You don’t have to knead the dough: you just have to gather it up and shape it into a ball.

This is no-knead bread.

Remove the Dutch oven from the oven – protect your hands and surfaces from heat and all that – and sprinkle the inside bottom with flour or cornmeal.

Put the dough ball in the Dutch oven, put the lid on the Dutch oven, and put the Dutch oven back into the oven. You can score the top of the dough ball with a knife before baking it if you want to go for that look.

Bake, with the lid on, for 30 minutes.

After 30 minutes, remove the lid from the Dutch oven and bake for another 15 minutes, until the top of the loaf looks crispy and golden-brown.

Remove the pan from the oven, let cool, and BREAD.

Some writings on no-knead bread that I have seen advise letting the dough rise again after shaping it. I didn’t do that. The ball of dough was already rather large and the Dutch oven I was using isn’t so large. That’s my take. I’m far from a bread expert. But this bread turned out. And I’ve made several loaves since, using the same procedure.

Further internets reading indicates that this method would also work with sourdough. This is of interest.

Anyway,  to review, from an ever-so-slightly different angle than the first picture, this is a loaf of no-knead bread:

no-knead bread 1

The bread was delicious.

No kneading.

Just stirring.

And waiting.

And shaping.

And baking.

 

 

 

[I] Heart cheesecake

Cheesecake.

It happened again:

cheesecake heart 1

This time, it was a heart-shape vanilla base cheesecake with chocolate swirl.

I used the recipe from this post.

I used graham crumbs – which you can find at most grocery or bulk food stores – for the crust.

The heart shape was thanks to a lovely, heart-shape, springform pan that I somewhat recently acquired.

Check out the cake as it was cooling in the pan:

cheesecake heart 3

And again:

cheesecake heart 2

And one more angle on the cake, post-pan:

cheesecake heart 4

So pretty.

So tasty.

Additional The Baking cheesecake content here.

 

Four times the cake

There were five birthdays, all around the same time.

A cake was in order.

Two limitations.

One: I only have two cake pans and didn’t want to make three batches of cake to make five layers.

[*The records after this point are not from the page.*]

(* ===== verification/VmWalk.v ===== *)
(** * Well-formed page tables and [walk]

    A page table is described by the map [tabs] from the path of indices
    leading to a table to the address of that table ([[]] is the root, paths
    of length 3 lead to the tables of leaf entries).  [mapped] is the function
    from virtual addresses to present leaf entries that the tables implement. *)
From S2P Require Import Prelude.
From S2P Require Import Interfaces.
From S2P Require Import Layout.
From S2P Require Import Vm.

(** ** Facts on table entries *)

Lemma pd_addr_eq e : pd_addr e = (e / 4096) mod 2 ^ 39.
Proof. unfold pd_addr. by rewrite Z.land_ones, Z.shiftr_div_pow2 by lia. Qed.

Lemma page_low_bit x n : x mod 4096 = 0 → 0 ≤ n < 12 → Z.testbit x n = false.
Proof.
  intros Hx Hn. rewrite <- (Z.mod_pow2_bits_low x 12) by lia. change (2 ^ 12) with 4096.
  by rewrite Hx, Z.bits_0.
Qed.

(** The entry [walk] writes for a new table at page [x]. *)
Definition table_entry (x : Z) : Z := set_user_page true (set_writable true (set_present true x)).

Lemma table_entry_eq x : x mod 4096 = 0 → table_entry x = x + 7.
Proof.
  intros Hx. unfold table_entry, set_user_page, set_writable, set_present, set_bit.
  rewrite <- !Z.lor_assoc. change (Z.lor (Z.shiftl 1 0) (Z.lor (Z.shiftl 1 1) (Z.shiftl 1 2))) with 7.
  apply (lor_disjoint x 7 12); [lia|lia|done].
Qed.

Lemma table_entry_fields x :
  phys_page x → present (table_entry x) = true ∧ page_size (table_entry x) = false ∧
  pd_addr (table_entry x) = x / 4096 ∧ u64p (table_entry x).
Proof.
  intros [Hx Hr]. split_and!.
  - unfold present, table_entry, set_user_page, set_writable, set_present, set_bit.
    by rewrite !Z.lor_spec, (page_low_bit x 0) by (done || lia).
  - unfold page_size, table_entry, set_user_page, set_writable, set_present, set_bit.
    by rewrite !Z.lor_spec, (page_low_bit x 7) by (done || lia).
  - rewrite table_entry_eq, pd_addr_eq by done. lia_div.
  - rewrite table_entry_eq by done. unfold u64p. lia.
Qed.

Lemma u64_bits e : (∀ n, 64 ≤ n → Z.testbit e n = false) ↔ u64p e.
Proof.
  unfold u64p. split.
  - intros Hb. enough (e = e mod 2 ^ 64) as -> by (apply Z.mod_pos_bound; lia).
    apply Z.bits_inj'. intros n Hn. destruct (Z.lt_ge_cases n 64) as [Hl|Hl].
    + by rewrite Z.mod_pow2_bits_low.
    + rewrite Z.mod_pow2_bits_high by lia. by apply Hb.
  - intros He n Hn. rewrite <- (Z.mod_small e (2 ^ 64)) by done. apply Z.mod_pow2_bits_high. lia.
Qed.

Two: A five layer cake – with five standard-ish layers of half a batch of cake batter each – would have been too tall fit in my cake carrier.

A four-layer cake it was.

Here’s what the final product looked like, covered in chocolate icing:

4-layer cake 4

Icing recipe and icing tips here and here.

Instead of just the usual chocolate cake – which seems to go over well with most people – I decided to alternate layers of chocolate cake with layers of vanilla cake.

The vanilla layers also had a pop of colour as a fun surprise.

For vanilla cake, follow all of the pan prep, pre-heating, and order-of-ingredients instructions on the cake post linked here and above. And, for ingredients:

-2 1/4 cups all-purpose flour

-1 cup sugar

-1/2 cup oil, I used canola oil

-1 1/2 cups water – you can use another liquid, like coffee, but be careful about flavour and viscosity and, you know, common sense and obvious stuff

-1 teaspoon salt

-2 tablespoons cornstarch or arrowroot powder

-3 1/2 teaspoons baking powder

I used purple food pigment gel to dye the vanilla layers purple.

A note about water: Gradually add additional water or another liquid to the batter before baking if it is too thick. I find that the ideal cake consistency is somewhat like that of a thick syrup. Think chocolate. Or maple. For this cake, I started with 1 1/2 cups water and added a little additional water, about 1/4 – 1/2 of a cup – after the ingredients had been mixed and blended.

Mix all ingredients together in a large bowl and blend with a mixer, hand or electric, for about two minutes. Remember to stop and scrape the sides of the bowl.

Pour into greased and floured cake pans and bake at 350 degrees for about 30 to 35 minutes – or until a toothpick stuck into the centre of the cake comes out clean.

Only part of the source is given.